The many decades of chlorinated solvent use has resulted in soil and groundwater contamination at thousands of sites across Sweden. At many of these sites, a significant quantity of chlorinated solvents is present in the subsurface as a dense nonaqueous phase liquid (DNAPL) that, left untreated, will continue to contaminate groundwater supplies for decades to come. There is growing recognition in Sweden of the need to remediate chlorinated solvent DNAPL sites; however, many Swedish consulting hydrogeologists and engineers lack direct experience with remediation of DNAPLs. The Swedish Environmental Protection Agency (Naturvårdsverket) has recognized the importance of investing in technical capacity building to improve the ability of Swedish practitioners to clean up chlorinated solvent sites. As a first step in the capacity-building process, Naturvårdsverket selected a team of chlorinated solvent remediation experts consisting of Geosyntec Consultants (Geosyntec), SWECO VIAK (Sweden), and COWI A/S (Denmark) to write a detailed technical guidance manual entitled Chlorinated Solvents – Identification and Evaluation of Remediation Technologies (Naturvårdsverket Report 5663). The document was funded as part of Naturvårdsverket’s Hållbar Sanering (Sustainable Remediation) program.

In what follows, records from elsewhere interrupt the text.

(* ===== verification/PhysMap.v ===== *)
(** * The physical memory map (lib/mem-core/src/physmap.rs)

    The region of virtual memory through which the kernel reaches physical
    memory: construction from the machine's regions and the translation. *)

From stdpp Require Import base numbers list.
From Stdlib Require Import ZArith Lia.
From S2P Require Import Prelude Address Riscv Arch.

Record PhysMap : Type := MkPhysMap {
  translation_offset : Z; (* isize *)
  range_phys : range;
  range_virt : range;
}.

(** The loop over the regions: hull of all of them, starting inverted. *)
Definition regions_hull (regions : list range) : range :=
  fold_left
    (fun acc region => Range (Z.min (r_start acc) (r_start region)) (Z.max (r_end acc) (r_end region)))
    regions (Range ADDR_MAX ADDR_MIN).

Definition physmap_new (s : PageSize) (physmap_base : VirtualAddress) (regions : list range) :
    outcome PhysMap :=
  let rp := regions_hull regions in
  _ ← assert_ (negb (range_is_empty rp));
  let off := as_isize (wrapping_sub physmap_base (r_start rp)) in
  let rv := Range (addr_wrapping_offset (r_start rp) off) (addr_wrapping_offset (r_end rp) off) in
  rv' ← range_align_out rv (BYTES s);
  mret (MkPhysMap off rp rv').

Definition physmap_new_identity (s : PageSize) (regions : list range) : outcome PhysMap :=
  let rp := regions_hull regions in
  _ ← assert_ (negb (range_is_empty rp));
  let rv := Range (r_start rp) (r_end rp) in
  rv' ← range_align_out rv (BYTES s);
  mret (MkPhysMap 0 rp rv').

Definition phys_to_virt_internal (pm : PhysMap) (phys : PhysicalAddress) : VirtualAddress :=
  addr_wrapping_offset phys (translation_offset pm).

Definition phys_to_virt (pm : PhysMap) (phys : PhysicalAddress) : outcome VirtualAddress :=
  _ ← assert_ (range_contains (range_phys pm) phys);
  let virt := phys_to_virt_internal pm phys in
  _ ← assert_ (range_contains (range_virt pm) virt);
  mret virt.

Definition phys_to_virt_range (pm : PhysMap) (phys : range) : outcome range :=
  _ ← assert_ ((r_start (range_phys pm) <=? r_start phys) && (r_end phys <=? r_end (range_phys pm)));
  let virt := Range (phys_to_virt_internal pm (r_start phys)) (phys_to_virt_internal pm (r_end phys)) in
  _ ← assert_ ((r_start (range_virt pm) <=? r_start virt) && (r_end virt <=? r_end (range_virt pm)));
  mret virt.

(** ** Well-formed physmaps

    [pm_base] is the virtual address of the first physical byte. *)

Definition pm_base (pm : PhysMap) : Z := phys_to_virt_internal pm (r_start (range_phys pm)).

Record physmap_ok (pm : PhysMap) : Prop := {
  pm_phys_start : 0 <= r_start (range_phys pm);
  pm_phys_order : r_start (range_phys pm) < r_end (range_phys pm);
  pm_phys_end : r_end (range_phys pm) < USIZE_MOD;
  pm_virt_start : r_start (range_virt pm) <= pm_base pm;
  pm_virt_end : pm_base pm + (r_end (range_phys pm) - r_start (range_phys pm)) <= r_end (range_virt pm);
  pm_no_wrap : r_end (range_virt pm) < USIZE_MOD;
}.

(** The translation is a shift of the physical range onto [pm_base]. *)
Lemma phys_to_virt_internal_shift pm p :
  physmap_ok pm -> r_start (range_phys pm) <= p <= r_end (range_phys pm) ->
  phys_to_virt_internal pm p = pm_base pm + (p - r_start (range_phys pm)).
Proof.
  intros Hok Hp. unfold pm_base in *. set (s := r_start (range_phys pm)) in *.
  pose proof (wrap_usize (s + translation_offset pm)) as [Hb _].
  pose proof (pm_virt_end pm Hok) as He. pose proof (pm_no_wrap pm Hok) as Hn.
  unfold pm_base in He. fold s in He.
  unfold phys_to_virt_internal, addr_wrapping_offset in *.
  replace (p + translation_offset pm) with ((s + translation_offset pm) + (p - s)) by lia.
  unfold wrap in *. rewrite <- Z.add_mod_idemp_l by lia. apply Z.mod_small. lia.
Qed.

Lemma phys_to_virt_Done pm p :
  physmap_ok pm -> range_contains (range_phys pm) p = true ->
  phys_to_virt pm p = Done (pm_base pm + (p - r_start (range_phys pm))).
Proof.
  intros Hok Hc. unfold phys_to_virt. rewrite Hc. simpl.
  unfold range_contains in Hc. apply andb_true_iff in Hc as [H1 H2].
  apply Z.leb_le in H1. apply Z.ltb_lt in H2.
  rewrite phys_to_virt_internal_shift by (done || lia).
  pose proof (pm_virt_start pm Hok). pose proof (pm_virt_end pm Hok).
  unfold range_contains. by rewrite (proj2 (Z.leb_le _ _)), (proj2 (Z.ltb_lt _ _)) by lia.
Qed.

Lemma phys_to_virt_range_Done pm r :
  physmap_ok pm -> r_start (range_phys pm) <= r_start r -> r_start r <= r_end r ->
  r_end r <= r_end (range_phys pm) ->
  phys_to_virt_range pm r =
    Done (Range (pm_base pm + (r_start r - r_start (range_phys pm)))
                (pm_base pm + (r_end r - r_start (range_phys pm)))).
Proof.
  intros Hok H1 H2 H3. unfold phys_to_virt_range.
  rewrite (proj2 (Z.leb_le _ _) H1), (proj2 (Z.leb_le _ _) H3). simpl.
  rewrite !phys_to_virt_internal_shift by (done || lia).
  pose proof (pm_virt_start pm Hok). pose proof (pm_virt_end pm Hok).
  by rewrite !(proj2 (Z.leb_le _ _)) by lia.
Qed.

(** The hull contains every region. *)
Lemma regions_hull_spec regions :
  forall acc,
  let h := fold_left
    (fun acc region => Range (Z.min (r_start acc) (r_start region)) (Z.max (r_end acc) (r_end region)))
    regions acc in
  r_start h <= r_start acc /\ r_end acc <= r_end h
  /\ Forall (fun r => r_start h <= r_start r /\ r_end r <= r_end h) regions
  /\ (r_start h = r_start acc \/ Exists (fun r => r_start h = r_start r) regions)
  /\ (r_end h = r_end acc \/ Exists (fun r => r_end h = r_end r) regions).
Proof.
  induction regions as [| r rs IH]; intros acc; simpl.
  - split_and!; (done || lia || constructor || by left).
  - destruct (IH (Range (Z.min (r_start acc) (r_start r)) (Z.max (r_end acc) (r_end r))))
      as (H1 & H2 & H3 & H4 & H5). simpl in *.
    split_and!; [lia | lia | constructor; [lia | done] | |].
    + destruct H4 as [H4 | H4]; [| right; by right].
      destruct (Z.min_spec (r_start acc) (r_start r)) as [[? E] | [? E]];
        [left; by etrans | right; left; by etrans].
    + destruct H5 as [H5 | H5]; [| right; by right].
      destruct (Z.max_spec (r_end acc) (r_end r)) as [[? E] | [? E]];
        [right; left; by etrans | left; by etrans].
Qed.

Lemma wrap_offset_base b s :
  is_usize b -> wrap (s + as_isize (wrapping_sub b s)) = b.
Proof.
  intros Hb. unfold wrap. rewrite <- Z.add_mod_idemp_r by lia.
  rewrite as_isize_mod by apply wrap_usize. unfold wrapping_sub, wrap.
  rewrite Z.add_mod_idemp_r by lia. replace (s + (b - s)) with b by lia.
  by apply Z.mod_small.
Qed.

Lemma BYTES_pow2 s : BYTES s = 2 ^ SHIFT s.
Proof. unfold BYTES. rewrite Z.shiftl_mul_pow2 by (destruct s; simpl; lia). lia. Qed.

Lemma SHIFT_range s : 12 <= SHIFT s <= 48.
Proof. destruct s; simpl; lia. Qed.

Lemma range_align_out_spec s a b :
  is_usize a -> is_usize b -> b + (BYTES s - 1) < USIZE_MOD ->
  exists a' b', range_align_out (Range a b) (BYTES s) = Done (Range a' b')
    /\ 0 <= a' <= a /\ b <= b' < USIZE_MOD /\ a' mod BYTES s = 0 /\ b' mod BYTES s = 0
    /\ a - a' < BYTES s /\ b' - b < BYTES s.
Proof.
  intros Ha Hb Hov. rewrite BYTES_pow2 in *. pose proof (SHIFT_range s).
  pose proof (pow2_pos (SHIFT s) ltac:(lia)) as Hp. unfold range_align_out. simpl.
  rewrite align_down_pow2, align_up_pow2 by (done || lia). simpl.
  do 2 eexists. split; [done |].
  set (c := b + (2 ^ SHIFT s - 1)) in *.
  pose proof (Z.mod_pos_bound a (2 ^ SHIFT s) Hp). pose proof (Z.mod_pos_bound c (2 ^ SHIFT s) Hp).
  pose proof (Z.mod_le a (2 ^ SHIFT s) ltac:(apply Ha) Hp).
  unfold is_usize in *. split_and!; try lia.
  - by rewrite Zminus_mod_idemp_r, Z.sub_diag.
  - by rewrite Zminus_mod_idemp_r, Z.sub_diag.
Qed.

(** A machine description [PhysMap::new] accepts: the regions are [usize]
    ranges, one is not empty, and the mapped image does not run past the end
    of the address space. *)
Definition regions_ok (regions : list range) : Prop :=
  Forall (fun r => 0 <= r_start r /\ r_end r < USIZE_MOD) regions
  /\ Exists (fun r => r_start r < r_end r) regions.

Lemma regions_hull_ok regions :
  regions_ok regions ->
  let h := regions_hull regions in
  0 <= r_start h /\ r_start h < r_end h /\ r_end h < USIZE_MOD
  /\ Forall (fun r => r_start h <= r_start r /\ r_end r <= r_end h) regions.
Proof.
  intros [Hall Hex] h. pose proof (regions_hull_spec regions (Range ADDR_MAX ADDR_MIN)) as Hs.
  fold (regions_hull regions) in Hs. fold h in Hs. simpl in Hs.
  destruct Hs as (H1 & H2 & H3 & H4 & H5).
  apply Exists_exists in Hex as (r0 & Hin0 & Hr0).
  rewrite Forall_forall in H3. pose proof (H3 r0 Hin0). rewrite Forall_forall in Hall.
  assert (0 <= r_start h).
  { destruct H4 as [-> | (r & Hin & ->)%Exists_exists]; [unfold ADDR_MAX; lia | by apply Hall]. }
  assert (r_end h < USIZE_MOD).
  { destruct H5 as [-> | (r & Hin & ->)%Exists_exists]; [unfold ADDR_MIN; lia | by apply Hall]. }
  split_and!; [done | lia | done |]. rewrite Forall_forall. done.
Qed.

Lemma physmap_new_spec s base regions :
  is_usize base -> regions_ok regions ->
  let h := regions_hull regions in
  base + (r_end h - r_start h) + (BYTES s - 1) < USIZE_MOD ->
  exists pm, physmap_new s base regions = Done pm
    /\ physmap_ok pm /\ range_phys pm = h /\ pm_base pm = base
    /\ r_start (range_virt pm) mod BYTES s = 0 /\ r_end (range_virt pm) mod BYTES s = 0
    /\ base - BYTES s < r_start (range_virt pm) /\ r_end (range_virt pm) < base + (r_end h - r_start h) + BYTES s.
Proof.
  intros Hb Hr h Hov. destruct (regions_hull_ok regions Hr) as (H1 & H2 & H3 & _). fold h in H1, H2, H3.
  unfold physmap_new. fold h. unfold range_is_empty.
  rewrite (proj2 (Z.leb_gt _ _) H2). simpl.
  set (off := as_isize (wrapping_sub base (r_start h))).
  assert (Hs : addr_wrapping_offset (r_start h) off = base) by by apply wrap_offset_base.
  assert (He : addr_wrapping_offset (r_end h) off = base + (r_end h - r_start h)).
  { unfold addr_wrapping_offset in *. replace (r_end h + off) with ((r_start h + off) + (r_end h - r_start h)) by lia.
    unfold wrap in *. rewrite <- Z.add_mod_idemp_l, Hs by lia. apply Z.mod_small. unfold is_usize in *.
    rewrite BYTES_pow2 in *. pose proof (pow2_pos (SHIFT s)). pose proof (SHIFT_range s). lia. }
  rewrite Hs, He.
  assert (Hu : is_usize (base + (r_end h - r_start h))).
  { unfold is_usize in *. rewrite BYTES_pow2 in *. pose proof (pow2_pos (SHIFT s)). pose proof (SHIFT_range s). lia. }
  destruct (range_align_out_spec s base (base + (r_end h - r_start h)) Hb Hu Hov)
    as (a' & b' & -> & ? & ? & ? & ? & ? & ?).
  simpl. eexists. split; [done |]. simpl.
  assert (Hpb : pm_base (MkPhysMap off h (Range a' b')) = base) by exact Hs.
  split_and!; try done; try lia. split; simpl; rewrite ?Hpb; lia.
Qed.
Definition av_push (element : T) v : outcome (ArrayVec T) :=
  '(r, v') ← av_try_push element v;
  match r with Ok _ => mret v' | Err _ => Panicked end.

(** [ptr::read] of slot [i]. *)
Definition av_read (i : nat) v : outcome T :=
  match av_data v !! i with
  | Some (Some x) => Done x
  | _ => Undefined
  end.

Definition av_pop v : outcome (option T * ArrayVec T) :=
  if av_len v =? 0 then mret (None, v)
  else
    let v' := MkArrayVec (av_len v - 1) (av_data v) in
    x ← av_read (av_len v') v';
    mret (Some x, v').

Definition av_swap_remove (index : nat) v : outcome (T * ArrayVec T) :=
  let len := av_len v in
  if len <=? index then Panicked else
  value ← av_read index v;
  last ← av_read (len - 1) v;
  mret (value, MkArrayVec (len - 1) (<[index := Some last]> (av_data v))).

(** [clear]: the length is reset first, then the elements are dropped. *)
Definition av_clear v : ArrayVec T :=
  MkArrayVec 0 (replicate (av_len v) None ++ drop (av_len v) (av_data v)).

(** [truncate]: the slots past [new_len] are dropped. *)
Definition av_truncate (new_len : nat) v : ArrayVec T :=
  let len := av_len v in
  if new_len <? len then
    MkArrayVec new_len (take new_len (av_data v) ++ replicate (len - new_len) None ++ drop len (av_data v))
  else v.

(** [FromIterator]: pushes until the iterator ends, panicking when full. *)
Fixpoint av_extend (l : list T) v : outcome (ArrayVec T) :=
  match l with
  | [] => mret v
  | x :: l' => v' ← av_push x v; av_extend l' v'
  end.

Definition av_from_iter (CAP : nat) (l : list T) : outcome (ArrayVec T) := av_extend l (av_new CAP).

(** Writing the elements of a slice into consecutive slots. *)
Fixpoint write_slots (at_ : nat) (l : list T) (data : list (option T)) : list (option T) :=
  match l with
  | [] => data
  | x :: l' => write_slots (S at_) l' (<[at_ := Some x]> data)
  end.

Definition av_try_extend_from_slice (other : list T) v : outcome (result unit unit * ArrayVec T) :=
  if av_remaining_capacity v <? length other then mret (Err tt, v)
  else mret (Ok tt, MkArrayVec (av_len v + length other) (write_slots (av_len v) other (av_data v))).

(** [extend_from_slice]: [try_extend_from_slice(..).unwrap()]. *)
Definition av_extend_from_slice (slice : list T) v : outcome (ArrayVec T) :=
  '(r, v') ← av_try_extend_from_slice slice v;
  match r with Ok _ => mret v' | Err _ => Panicked end.
(* ===== verification/Flush.v ===== *)
(** * Pending TLB invalidations (lib/mem-mmu/src/flush.rs) *)

From stdpp Require Import base numbers list sets.
From Stdlib Require Import ZArith Lia.
From S2P Require Import Prelude Address Riscv ArrayVec Arch.

(** [enum Flush<const CAP: usize = 16>]. *)
Inductive Flush : Type :=
  | Ranges (ranges : ArrayVec range)
  | All.

Definition FLUSH_CAP : nat := 16.

Definition flush_new : Flush := Ranges (av_new FLUSH_CAP).

Definition flush_invalidate (r : range) (f : Flush) : outcome Flush :=
  match f with
  | Ranges ranges =>
      '(pushed, ranges') ← av_try_push r ranges;
      match pushed with
      | Ok _ => mret (Ranges ranges')
      | Err _ => mret All
      end
  | All => mret All
  end.

Definition flush_invalidate_all (f : Flush) : Flush := All.

(** The loop of [flush] over the recorded ranges. *)
Fixpoint fence_each `{Arch} (rs : list range) : M hart unit :=
  match rs with
  | [] => mret tt
  | r :: rs' => _ ← fence r; fence_each rs'
  end.

Definition flush_flush `{Arch} (f : Flush) : M hart unit :=
  match f with
  | Ranges ranges => rs ← lift (av_as_slice ranges); fence_each rs
  | All => fence_all
  end.

(** [ignore]: drops the record without fencing. *)
Definition flush_ignore (f : Flush) : unit := tt.

(** ** Invariant and lemmas *)

(** The record is a well-formed vector of at most 16 ranges. *)
Definition flush_ok (f : Flush) : Prop :=
  match f with
  | Ranges v => av_capacity v = FLUSH_CAP /\ exists l, av_holds v l
  | All => True
  end.

(** Address [va] is invalidated when the record is flushed. *)
Definition flush_covers (f : Flush) (va : Z) : Prop :=
  match f with
  | Ranges v => exists l r, av_holds v l /\ r ∈ l /\ r_start r <= va < r_end r
  | All => True
  end.

Lemma flush_new_ok : flush_ok flush_new.
Proof. split; [done |]. exists []. apply av_new_holds. Qed.

Lemma flush_invalidate_spec r f :
  flush_ok f ->
  exists f', flush_invalidate r f = Done f' /\ flush_ok f'
    /\ (forall va, r_start r <= va < r_end r -> flush_covers f' va)
    /\ (forall va, flush_covers f va -> flush_covers f' va).
Proof.
  destruct f as [v |]; simpl; [| by exists All].
  intros (Hc & l & Hl). pose proof (av_try_push_holds v l r Hl) as Hp. case_decide.
  - destruct Hp as (v' & -> & Hv' & Hc'). simpl. eexists. split; [done |]. simpl.
    split; [split; [congruence | eauto] |]. split.
    + intros va Hva. exists (l ++ [r]), r. split_and!; [done | set_solver | lia | lia].
    + intros va (l' & r' & Hl' & Hin & Hr'). exists (l ++ [r]), r'. split; [done |].
      assert (l' = l) as -> by
        (apply av_as_slice_holds in Hl; apply av_as_slice_holds in Hl'; congruence).
      split; [set_solver | done].
  - rewrite Hp. simpl. by exists All.
Qed.
(* ===== verification/Walk.v ===== *)
(** * Correctness of the generic page-table walk

    [visit] of table.rs, proved once for any visitor that satisfies
    [VisitorSpec]: the walk processes the range from left to right, changes
    the status of exactly the addresses it has processed, keeps the tree well
    formed and touches no other memory. *)

From stdpp Require Import base numbers list gmap sets.
From Stdlib Require Import ZArith Lia.
From S2P Require Import Prelude Address Riscv Arch PhysMap Machine Table PageTable.

(** ** Table accesses through the physmap *)

Section memory.
Context {arch : Arch} {laws : ArchLaws} {F : Type} {fa : FrameAllocator F}
  {fal : FrameAllocatorLaws GRANULE_SIZE F} (pm : PhysMap).

(** The memory the frame allocator manages is reachable through the physmap
    and below the limit of what a page-table entry can address. *)
Record platform_ok : Prop := {
  po_physmap : physmap_ok pm;
  po_start : r_start (range_phys pm) <= r_start fa_memory;
  po_end : r_end fa_memory <= r_end (range_phys pm);
  po_limit : r_end fa_memory <= PHYS_LIMIT;
  po_align : (pm_base pm - r_start (range_phys pm)) mod 8 = 0;
}.

Definition mem_ok (m : gmap Z Z) : Prop :=
  words_usize m
  /\ forall p, r_start fa_memory <= p < r_end fa_memory -> p mod 8 = 0 -> is_Some (m !! pv pm p).

Context (Hpo : platform_ok).

Lemma granule_pow2 : exists g, 3 <= g < 64 /\ GRANULE_SIZE = 2 ^ g.
Proof.
  unfold GRANULE_SIZE. destruct (last LEVELS) as [l |] eqn:E.
  - apply last_Some_elem_of in E. pose proof levels_ok as Hok. rewrite Forall_forall in Hok.
    specialize (Hok l E). exists (index_shift l). split; [destruct Hok as (? & ? & ? & ?); lia |].
    by apply page_size_pow2.
  - apply last_None in E. by destruct levels_nonempty.
Qed.

Lemma granule_8 : 8 <= GRANULE_SIZE /\ GRANULE_SIZE mod 8 = 0 /\ GRANULE_SIZE < USIZE_MOD.
Proof.
  destruct granule_pow2 as (g & Hg & ->). split_and!.
  - change 8 with (2 ^ 3). apply Z.pow_le_mono_r; lia.
  - rewrite (pow2_split 3 g) by lia. change (2 ^ 3) with 8. by rewrite Z.mul_comm, Z.mod_mul.
  - apply pow2_usize. lia.
Qed.

(** Word [i] of a frame. *)
Lemma frame_word b i :
  frame_ok fa_memory b -> 0 <= i -> i * PTE_SIZE < GRANULE_SIZE ->
  r_start fa_memory <= b + i * PTE_SIZE < r_end fa_memory /\ (b + i * PTE_SIZE) mod 8 = 0.
Proof.
  intros (Hm & Hs & He) Hi Hg. unfold PTE_SIZE in *. split; [lia |].
  destruct granule_8 as (_ & H8 & _). rewrite Z.mod_add by lia.
  apply Z.mod_divide in Hm; [| destruct granule_8; lia]. apply Z.mod_divide in H8; [| lia].
  apply Z.mod_divide; [lia |]. by etrans.
Qed.

Lemma pv_mod_8 p : pv pm p mod 8 = p mod 8.
Proof.
  unfold pv. replace (pm_base pm + (p - r_start (range_phys pm)))
    with (p + (pm_base pm - r_start (range_phys pm))) by lia.
  rewrite <- Z.add_mod_idemp_r, (po_align Hpo) by lia. by rewrite Z.add_0_r.
Qed.

Lemma pv_usize p :
  r_start fa_memory <= p <= r_end fa_memory -> is_usize (pv pm p).
Proof.
  intros Hp. destruct Hpo as [[] ? ? ? ?]. unfold pv.
  pose proof (wrap_usize (r_start (range_phys pm) + translation_offset pm)) as Hw.
  unfold is_usize in *. unfold pm_base, phys_to_virt_internal, addr_wrapping_offset in *. lia.
Qed.

Lemma phys_to_virt_pv p :
  r_start fa_memory <= p < r_end fa_memory -> phys_to_virt pm p = Done (pv pm p).
Proof.
  intros Hp. destruct Hpo as [Hok ? ? ? ?]. apply phys_to_virt_Done; [done |].
  unfold range_contains. apply andb_true_iff. rewrite Z.leb_le, Z.ltb_lt. lia.
Qed.

Lemma entry_address_pv b d i :
  frame_ok fa_memory b -> 0 <= i -> i * PTE_SIZE < GRANULE_SIZE ->
  entry_address (MkTable b d) i pm = Done (pv pm (b + i * PTE_SIZE)).
Proof.
  intros Hf Hi Hg. pose proof (frame_word b i Hf Hi Hg) as [Hr _]. destruct Hpo as [[] ? ? ? ?].
  pose proof granule_8 as (_ & _ & ?). destruct Hf as (_ & ? & ?).
  unfold entry_address, PTE_SIZE in *. simpl t_base.
  rewrite u_mul_Done by (unfold is_usize; lia). simpl mbind. cbv beta.
  unfold addr_add. rewrite u_add_Done by (unfold is_usize; lia). by apply phys_to_virt_pv.
Qed.

Lemma arch_read_pv (w : world F) b i :
  mem_ok (w_mem w) -> frame_ok fa_memory b -> 0 <= i -> i * PTE_SIZE < GRANULE_SIZE ->
  arch_read (pv pm (b + i * PTE_SIZE)) w = Done (ent pm (w_mem w) b i, w)
  /\ is_usize (ent pm (w_mem w) b i).
Proof.
  intros [Hu Hm] Hf Hi Hg. destruct (frame_word b i Hf Hi Hg) as [Hr H8].
  destruct (Hm _ Hr H8) as [x Hx]. unfold arch_read, ent.
  rewrite pv_mod_8, H8, Hx. simpl. split; [done | by eapply Hu].
Qed.
Lemma fill_loop_spec {X} (loop : nat -> Z -> X -> M (world F) X) (acc : Z -> X) (P : Z -> status -> Prop)
    T EX tidy l ls b R lo hi :
  leaf_level l ls ->
  (forall ev x, loop O ev x = mret x) ->
  (forall n va i w, Inv pm (l :: ls) b R w -> at_entry l ls va i (S n) -> lo <= va -> va + page_size l <= hi ->
     P va (obs pm 0 (l :: ls) (w_mem w) b (va mod span (l :: ls))) -> fill_round loop acc T l b n va i w) ->
  forall n va i w,
  Inv pm (l :: ls) b R w -> at_entry l ls va i n -> lo <= va -> va + Z.of_nat n * page_size l <= hi ->
  (forall a, va <= a < va + Z.of_nat n * page_size l -> P a (obs pm 0 (l :: ls) (w_mem w) b (a mod span (l :: ls)))) ->
  exists w', loop n (pv pm (b + i * PTE_SIZE)) (acc va) w = Done (acc (va + Z.of_nat n * page_size l), w')
    /\ walked_pages T EX tidy 0 (l :: ls) b va (va + Z.of_nat n * page_size l) R w (Ok tt) w' tt
         (va + Z.of_nat n * page_size l).
Proof.
  intros Hll H0 Hround. pose proof Hll as [Hd Hwf Hsz]. destruct (levels_wf_cons _ _ Hwf) as [Hl _].
  pose proof (page_size_pos l Hl) as Hp. assert (Hsp : 0 < span (l :: ls)) by by apply span_pos.
  induction n as [| n IH]; intros va i w HI Hae Hlo Hhi HP.
  { exists w. rewrite Z.mul_0_l, Z.add_0_r, H0. split; [done |]. by split; try done; try lia. }
  destruct (Hround n va i w HI Hae Hlo ltac:(lia) (HP va ltac:(lia))) as (y & Ht & Hy & Hty & Hly & HT & Eloop).
  pose proof Hae as [Hi0 Hroom Hal Hidx]. specialize (Hidx ltac:(lia)).
  destruct (write_page pm Hpo T EX tidy (E := AllocError) l ls b R w va y) as [_ Hw1]; rewrite <- ?Hidx; auto.
  rewrite <- Hidx in Hw1. set (w1 := set_mem _ w) in *.
  assert (Hlen : va + Z.of_nat (S n) * page_size l - va <= span (l :: ls)) by (cbn [span]; nia).
  pose proof (walked_later _ _ _ _ _ _ _ _ _ _ _ _ _ _ _ Hsp Hlen Hw1) as Hlater.
  destruct (IH (va + page_size l) (i + 1) w1) as (w' & E' & Hw'); try lia.
  { by destruct Hw1. } { by apply at_entry_next. }
  { intros a Ha. rewrite Hlater by lia. apply HP. lia. }
  exists w'. split; [| eapply walked_page_seq; eauto; lia].
  rewrite Eloop, E'. do 2 f_equal. f_equal. lia.
Qed.

(** What a [fill] knows when it is called. *)
Lemma fill_setup l ls b R (w : world F) first count va :
  drop DEPTH LEVELS = l :: ls -> Inv pm (l :: ls) b R w ->
  first = va mod span (l :: ls) / page_size l -> va mod page_size l = 0 ->
  0 < count -> first + count <= entries l ->
  leaf_level l ls /\ 8 <= page_size l /\ at_entry l ls va first (Z.to_nat count)
  /\ entry_address (MkTable b DEPTH) first pm = Done (pv pm (b + first * PTE_SIZE)).
Proof.
  intros Hd HI Hfirst Hal Hcount Hroom. pose proof (leaf_level_of l ls Hd) as Hll.
  pose proof Hll as [_ Hwf Hsz]. destruct (levels_wf_cons _ _ Hwf) as [Hl _].
  assert (Hsp : 0 < span (l :: ls)) by by apply span_pos.
  pose proof (index_range l ls _ Hl (Z.mod_pos_bound va _ Hsp)) as Hi. rewrite <- Hfirst in Hi.
  destruct (Inv_ent pm Hpo l ls b R w 0 first Hwf HI Hi) as (_ & _ & Hf).
  destruct (index_in_frame_wf l ls first Hwf Hi).
  split_and!; [done | by apply page_size_pos | split; auto; lia | by apply entry_address_pv].
Qed.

Geosyntec applied its expertise with DNAPL remediation technologies and American regulatory programs to lead the project team in the development of a systematic protocol for evaluating and selecting one or more remediation technologies for a given site. This protocol consists of five steps: (i) development of remedial action objectives (i.e., identify the purpose of remediation); (ii) development of general response actions (e.g., institutional controls, physical containment, or mass removal); (iii) preliminary screening to identify a broad list of feasible and appropriate remedial alternatives; (iv) detailed technology evaluation to identify a focused short list of remedial alternatives; and (v) assembly and detailed evaluation of site-specific remedial alternatives. Geosyntec prepared detailed technical fact sheets for a variety of chlorinated solvent remediation technologies, including excavation, pump-and-treat, air sparging/soil vapor extraction, multi-phase extraction, in situ flushing, in situ thermal remediation, in situ bioremediation, in situ chemical oxidation, in situ metal-catalyzed reduction, and phytoremediation. Each fact sheet includes information regarding technology treatment mechanisms, applicability to varying geologic terrains, applicability to plumes and source zones, design criteria, and costs. Geosyntec also prepared presentation materials for an associated training course on chlorinated solvent remediation for Swedish regulators and consultants.
Geosyntec led the development of a first-of-its-kind, user-friendly technical manual and training course to assist Swedish regulators, consultants, and industry in selecting technologies for remediation of sites impacted with chlorinated solvent DNAPL. The document is available on the Naturvårdsverket website.